There's no demand for self-righteous bigotry and b******t.

Back to the drawing board.  I can cross off lots of places that are expensive to visit, expensive to audit, and give R2 Auditors the heeby-jeebies.  Turns out, the heeby-jeeby feeling is mutual.  In Vermont, we have practically eliminated CRT export for reuse.  I could become an E-Steward right now, if I was willing to pay the dues.  I'm not doing anything they don't want me to do.

So gee... I should look back at the invitation to join E-Stewards, the gracious invitation extended to me last
winter.   Sure, I'm qualified now to be a "steward".  But, it's wasted on me.  See, I'm really not into calling innocent people guilty, and the whole making myself look like a better recycler by making other people look worse.   If an all white country club chased off my colored fiance, and said now I could be a member, I wouldn't be too keen with all that.  

I'm E-Steward qualified, E-Steward eligible, E-Steward compliant. I'm a good ole e-waste steward boy. Just got to show them my downstreams and write them a check.

When You Have Time to be a Great Writer: BusinessWeek on Recycling

This week Bloomberg BusinessWeek runs a whole chapter from Adam Minter's upcoming book "Junkyard Planet", which is coming out in November (but you can advance order it, as I have).
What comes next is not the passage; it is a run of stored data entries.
(** [cssDetection] lets no exception out: its [try] holds every
    statement that reads a global.  [window] is read only when a prefixed
    property reads back, [navigator.userAgent] after both probes. *)
Definition cssDetection (g : Globals) : DetectionMethodResult :=
  let result := mkMethodResult Unknown 0%float M_cssDetection in
  or_caught result (found (global_document g)) (fun d =>
  match scratch_element d with
  | ProbeThrows => result
  | ProbeReads webkitTransform_set webkitAppearance_set =>
      or_caught result
        (if webkitTransform_set
         then bind (found (global_window g)) (fun w =>
              Normal (if has_webstore w then assign result Chrome 0.7%float else result))
         else Normal result) (fun result =>
      or_caught result
        (if webkitAppearance_set
         then bind (found (global_window g)) (fun w =>
              Normal (if has_pushNotification w
                      then assign result Safari 0.7%float else result))
         else Normal result) (fun result =>
      or_caught result (found (global_navigator g)) (fun n =>
      or_caught result (found (stub_userAgent n)) (fun userAgent =>
      let ua := toLowerCase userAgent in
      if includes ua "edg" || includes ua "edge"
      then assign result Edge 0.7%float
      else if includes ua "android" && includes ua "chrome"
              && includes ua "safari" && String.eqb (stub_vendor n) ""
      then assign result Edge 0.6%float
      else result))))
  end).

(** [detectMobile] and [detectTablet] read [navigator.userAgent], then
    [window] (['ontouchstart' in window], [window.innerWidth]), whatever
    the keywords show. *)
Definition detectMobile (g : Globals) : Completion bool :=
  bind (found (global_navigator g)) (fun n =>
  bind (found (stub_userAgent n)) (fun ua =>
  bind (found (global_window g)) (fun _ =>
  Normal (detectMobile (reading g n ua))))).

Definition detectTablet (g : Globals) : Completion bool :=
  bind (found (global_navigator g)) (fun n =>
  bind (found (stub_userAgent n)) (fun ua =>
  bind (found (global_window g)) (fun _ =>
  Normal (detectTablet (reading g n ua))))).

(** [getBrowserVersion] reads [navigator.userAgent] and calls [match] on
    it for every browser but [Unknown]. *)
Definition getBrowserVersion (g : Globals) (browser : BrowserType)
  : Completion string :=
  bind (found (global_navigator g)) (fun n =>
  match browser with
  | Unknown => Normal "Unknown"
  | _ => bind (found (stub_userAgent n)) (fun ua =>
         Normal (getBrowserVersion (reading g n ua) browser))
  end).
I've only gotten through about a third of the article, and I'm already pleasantly stunned.  There's Johnson, the scrap man I know from my days at Electronicycle.  He's a Chinese copper trader, who taught many of us in the e-scrap business much of what we know about the metal chemistry of many of the electronics parts and wires we get from de-manufacturing.    Adam drove across the USA ("9,600 miles in 26 days") with Johnson in a rental car.
"It’s an essential trade. In 2012, China accounted for 43.1 percent of all global copper demand, or more than five times the amount acquired by the U.S. that same year. A modern economy can’t grow without copper. One way to get that metal is to dig holes in the ground; the other is from scrap. Since the mid-1990s, China has taken both approaches, with scrap accounting for more than half of all Chinese copper production every year (peaking at 74 percent in 2000). Because China is still a developing economy, it doesn’t throw away enough stuff to be self-sufficient. 
That's a brilliant explanation.  I've got it here somewhere, I think to myself, tongue in my cheek... somewhere in my thousand blog posts, I've made that point.. probably repeatedly.  But like the difference between a ten pounds of copper in one kilogram, or ten pounds of copper in ten kilograms, finding that information through my blog comes at a high price, and requires a lot of mental sorting (and there's that noxious burning smell in too many of my posts).

It's music to my ears, you could say.  Music about settling accounts.